- **Problem statement**: Only the lines from the beginning of the data below through the line that contains "the signature of" should be repeated, exactly as written.

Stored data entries
▼
(** The scan for a separator of several characters, as the pattern of the
    source reads it: a value ends at the next character that is any of
    them. *)
Definition redact_set (fields : list str) (mask : str) (seps : str) (msg : str) : str :=
  scan_fuel fields mask (drop_until_any seps) (S (length msg)) msg.

(** ** What a redactor promises

    The interface between the redactor and its clients: an operation with
    the signature of [filter_datum], the configurations it accepts, and the
    promise that on those it returns what the tokenizer computes.  The
    clients (the formatter) are proved against this class; [Redact]
    provides the instance. *)
Class Redactor : Type := {
  redact : list str -> str -> str -> str -> res str;
  accepts : list str -> char -> bool;
  redact_refines : forall (fields : list str) (mask msg : str) (c : char),
    accepts fields c = true ->
    redact fields mask msg [c] = Ok (redact_ref fields mask c msg)
}.

(** [key_hit fields k]: some field ends the text [k], the part of a token
    before its equals sign. *)
Fixpoint key_hit (fields : list str) (k : str) : bool :=
  str_mem k fields
  || match k with
     | [] => false
     | _ :: k' => key_hit fields k'
     end.

(** A [key=value] token, and what becomes of it. *)
Definition token (kv : str * str) : str := fst kv ++ [ch_eq] ++ snd kv.

Definition token_ok (sep : char) (kv : str * str) : bool :=
  free_of ch_eq (fst kv) && free_of sep (fst kv)
  && free_of ch_eq (snd kv) && free_of sep (snd kv).

Definition mask_pair (fields : list str) (mask : str) (kv : str * str) : str * str :=
  (fst kv, if key_hit fields (fst kv) then mask else snd kv).

(** Two tokens with the same key whose values may differ only where the
    key is a field, and then hold no separator. *)
Definition same_public (fields : list str) (sep : char) (kv1 kv2 : str * str) : Prop :=
  fst kv1 = fst kv2
  /\ (snd kv1 = snd kv2
      \/ (In (fst kv1) fields /\ ~ In sep (snd kv1) /\ ~ In sep (snd kv2))).

Definition same_publicb (fields : list str) (sep : char) (kv1 kv2 : str * str) : bool :=
  str_eqb (fst kv1) (fst kv2)
  && (str_eqb (snd kv1) (snd kv2)
      || str_mem (fst kv1) fields && free_of sep (snd kv1) && free_of sep (snd kv2)).

(** What a reader of a message finds: the key of a token is its text
    before the first equals sign, the keys of a message are those of the
    tokens between separators. *)
Definition key_of (t : str) : str := fst (partition ch_eq t).

Definition keys_of (sep msg : str) : res (list str) :=
  (toks <- str_split sep msg ;; Ok (map key_of toks))%res.

(** ** Keys *)

Section Keys.
Variable fields : list str.

Lemma find_key_Some (msg f : str) :
  find_key fields msg = Some f ->
  In f fields /\ msg = f ++ [ch_eq] ++ skipn (length f + 1) msg.
Proof.
  unfold find_key. intros H. apply find_some in H. destruct H as [Hin Hs].
  split; [assumption|]. apply starts_with_skipn in Hs.
  rewrite length_app in Hs. simpl in Hs. now rewrite <- app_assoc in Hs.
Qed.

Lemma find_key_nil : find_key fields [] = None.
Proof.
  unfold find_key. induction fields as [|f fs IH]; simpl; [reflexivity|].
  destruct f; simpl; exact IH.
Qed.

Lemma find_key_length (msg f : str) :
  find_key fields msg = Some f -> length f + 1 <= length msg.
Proof.
  intros H. apply find_key_Some in H. destruct H as [_ H].
  apply (f_equal (@length N)) in H. rewrite !length_app in H. simpl in H. lia.
Qed.

End Keys.

(** ** The scan: its equations, for any way of passing over a value *)

Section Scan.
Variables (fields : list str) (mask : str) (skip : str -> str).
Hypothesis skip_length : forall s, length (skip s) <= length s.

Local Abbreviation scan n := (scan_fuel fields mask skip n).

Lemma scan_shrinks (msg f : str) :
  find_key fields msg = Some f ->
  length (skip (skipn (length f + 1) msg)) < length msg.
Proof.
  intros H. pose proof (find_key_length fields msg f H).
  pose proof (skip_length (skipn (length f + 1) msg)) as Hd.
  rewrite length_skipn in Hd. lia.
Qed.

Lemma scan_fuel_irrel (n : nat) : forall m msg,
  length msg < n -> length msg < m -> scan n msg = scan m msg.
Proof.
  induction n as [|n IH]; intros m msg Hn Hm; [lia|].
  destruct m as [|m]; [lia|]. simpl.
  destruct (find_key fields msg) as [f|] eqn:E.
  - pose proof (scan_shrinks msg f E). do 3 f_equal. apply IH; lia.
  - destruct msg as [|c rest]; [reflexivity|]. simpl in Hn, Hm.
    f_equal. apply IH; lia.
Qed.

Lemma scan_fuel_S (fuel : nat) (msg : str) :
  scan (S fuel) msg =
  match find_key fields msg with
  | Some f => f ++ [ch_eq] ++ mask ++ scan fuel (skip (skipn (length f + 1) msg))
  | None =>
      match msg with
      | [] => []
      | c :: rest => c :: scan fuel rest
      end
  end.
Proof. reflexivity. Qed.

Lemma scan_nil : scan 1 [] = [].
Proof. now rewrite scan_fuel_S, find_key_nil. Qed.

Lemma scan_hit (msg f : str) :
  find_key fields msg = Some f ->
  scan (S (length msg)) msg =
  f ++ [ch_eq] ++ mask
    ++ scan (S (length (skip (skipn (length f + 1) msg))))
         (skip (skipn (length f + 1) msg)).
Proof.
  intros H. rewrite (scan_fuel_S (length msg) msg), H. do 3 f_equal.
  pose proof (scan_shrinks msg f H). apply scan_fuel_irrel; lia.
Qed.

Lemma scan_miss (c : char) (rest : str) :
  find_key fields (c :: rest) = None ->
  scan (S (length (c :: rest))) (c :: rest) = c :: scan (S (length rest)) rest.
Proof. intros H. now rewrite (scan_fuel_S (length (c :: rest))), H. Qed.

(** Induction along the scan. *)
Lemma scan_ind (P : str -> Prop) :
  P [] ->
  (forall msg f, find_key fields msg = Some f ->
     P (skip (skipn (length f + 1) msg)) -> P msg) ->
  (forall c rest, find_key fields (c :: rest) = None -> P rest -> P (c :: rest)) ->
  forall msg, P msg.
Proof.
  intros Hnil Hhit Hmiss msg.
  remember (length msg) as n eqn:Hn. revert msg Hn.
  induction n as [n IH] using lt_wf_ind. intros msg ->.
  destruct (find_key fields msg) as [f|] eqn:E.
  - apply (Hhit msg f E). eapply IH; [|reflexivity]. now apply scan_shrinks.
  - destruct msg as [|c rest]; [exact Hnil|].
    apply (Hmiss c rest E). eapply IH; [|reflexivity]. simpl. lia.
Qed.

End Scan.

(** Two ways of passing over a value that agree give the same scan. *)
Lemma scan_fuel_ext (fields : list str) (mask : str) (skip1 skip2 : str -> str) :
  (forall s, skip1 s = skip2 s) ->
  forall fuel msg, scan_fuel fields mask skip1 fuel msg = scan_fuel fields mask skip2 fuel msg.
Proof.
  intros H. induction fuel as [|fuel IH]; intros msg; [reflexivity|]. simpl.
  destruct (find_key fields msg); [now rewrite H, IH|].
  destruct msg; [reflexivity | now rewrite IH].
Qed.

(** ** The reference tokenizer: its equations *)

Section Reference.
Variables (fields : list str) (mask : str) (sep : char).

Lemma find_key_shrinks (msg f : str) :
  find_key fields msg = Some f ->
  length (drop_until sep (skipn (length f + 1) msg)) < length msg.
Proof. apply scan_shrinks, drop_until_length. Qed.

Lemma redact_fuel_enough (fuel : nat) (msg : str) :
  length msg < fuel ->
  redact_fuel fields mask sep fuel msg = redact_ref fields mask sep msg.
Proof. intros H. apply scan_fuel_irrel; [apply drop_until_length | lia | lia]. Qed.

Lemma redact_ref_nil : redact_ref fields mask sep [] = [].
Proof. apply scan_nil. Qed.

Lemma redact_ref_hit (msg f : str) :
  find_key fields msg = Some f ->
  redact_ref fields mask sep msg =
  f ++ [ch_eq] ++ mask
    ++ redact_ref fields mask sep (drop_until sep (skipn (length f + 1) msg)).
Proof. apply scan_hit, drop_until_length. Qed.

Lemma redact_ref_miss (c : char) (rest : str) :
  find_key fields (c :: rest) = None ->
  redact_ref fields mask sep (c :: rest) = c :: redact_ref fields mask sep rest.
Proof. apply scan_miss. Qed.

(** Induction along the scan of the tokenizer. *)
Lemma redact_ind (P : str -> Prop) :
  P [] ->
  (forall msg f, find_key fields msg = Some f ->
     P (drop_until sep (skipn (length f + 1) msg)) -> P msg) ->
  (forall c rest, find_key fields (c :: rest) = None -> P rest -> P (c :: rest)) ->
  forall msg, P msg.
Proof. apply scan_ind, drop_until_length. Qed.

End Reference.

(** ** The tokenizer for a separator of several characters *)

Section ReferenceSet.
Variables (fields : list str) (mask : str) (seps : str).

Lemma redact_set_nil : redact_set fields mask seps [] = [].
Proof. apply scan_nil. Qed.

Lemma redact_set_hit (msg f : str) :
  find_key fields msg = Some f ->
  redact_set fields mask seps msg =
  f ++ [ch_eq] ++ mask
    ++ redact_set fields mask seps (drop_until_any seps (skipn (length f + 1) msg)).
Proof. apply scan_hit, drop_until_any_length. Qed.

Lemma redact_set_miss (c : char) (rest : str) :
  find_key fields (c :: rest) = None ->
  redact_set fields mask seps (c :: rest) = c :: redact_set fields mask seps rest.
Proof. apply scan_miss. Qed.

Lemma redact_set_ind (P : str -> Prop) :
  P [] ->
  (forall msg f, find_key fields msg = Some f ->
     P (drop_until_any seps (skipn (length f + 1) msg)) -> P msg) ->
  (forall c rest, find_key fields (c :: rest) = None -> P rest -> P (c :: rest)) ->
  forall msg, P msg.
Proof. apply scan_ind, drop_until_any_length. Qed.

End ReferenceSet.

(** With one character the two tokenizers are the same. *)
Lemma redact_set_one (fields : list str) (mask : str) (c : char) (msg : str) :
  redact_set fields mask [c] msg = redact_ref fields mask c msg.
Proof. apply scan_fuel_ext, drop_until_any_one. Qed.

Lemma same_publicb_ok (fields : list str) (sep : char) (kv1 kv2 : str * str) :
  same_publicb fields sep kv1 kv2 = true -> same_public fields sep kv1 kv2.
Proof.
  unfold same_publicb, same_public.
  rewrite andb_true_iff, orb_true_iff, !andb_true_iff, str_mem_In, !free_of_iff.
  destruct (str_eqb_spec (fst kv1) (fst kv2)), (str_eqb_spec (snd kv1) (snd kv2));
    intuition discriminate.
Qed.

(** After a key that ends inside [pre ++ f ++ [ch_eq]], the scan resumes in
    front of a shorter [pre], or after the value. *)
Lemma residual_cases (sep : char) (f pre post : str) (n : nat) :
  ~ In sep f -> sep <> ch_eq -> at_boundary sep post ->
  1 <= n -> n <= length (pre ++ f ++ [ch_eq]) ->
  (exists pre', length pre' < length pre /\
     forall v, drop_until sep (skipn n (pre ++ f ++ [ch_eq] ++ v ++ post)) =
               pre' ++ f ++ [ch_eq] ++ v ++ post)
  \/ (forall v, ~ In sep v ->
        drop_until sep (skipn n (pre ++ f ++ [ch_eq] ++ v ++ post)) = post).
Proof.
  intros Hf Hne Hpost Hn Hlen.
  assert (Hw : ~ In sep (f ++ [ch_eq])).
  { rewrite in_app_iff. simpl. intuition congruence. }
  assert (Hsplit : forall v, skipn n (pre ++ f ++ [ch_eq] ++ v ++ post) =
                             skipn n (pre ++ f ++ [ch_eq]) ++ v ++ post).
  { intros v. rewrite !(app_assoc pre), !(app_assoc (pre ++ f)).
    rewrite skipn_app_le; [reflexivity | now rewrite <- app_assoc]. }
  destruct (in_dec N.eq_dec sep (skipn n (pre ++ f ++ [ch_eq]))) as [Hs|Hs].
  - left. destruct (drop_until_into_prefix sep (f ++ [ch_eq]) pre n Hw Hs)
      as (pre' & Hl & Hx).
    exists pre'. split; [lia|]. intros v.
    now rewrite Hsplit, Hx, <- !app_assoc.
  - right. intros v Hv. rewrite Hsplit, !drop_until_app by assumption.
    now apply drop_until_at_boundary.
Qed.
▲
- **Solution**:
(** The scan for a separator of several characters, as the pattern of the
    source reads it: a value ends at the next character that is any of
    them. *)
Definition redact_set (fields : list str) (mask : str) (seps : str) (msg : str) : str :=
  scan_fuel fields mask (drop_until_any seps) (S (length msg)) msg.

(** ** What a redactor promises

    The interface between the redactor and its clients: an operation with
    the signature of [filter_datum], the configurations it accepts, and the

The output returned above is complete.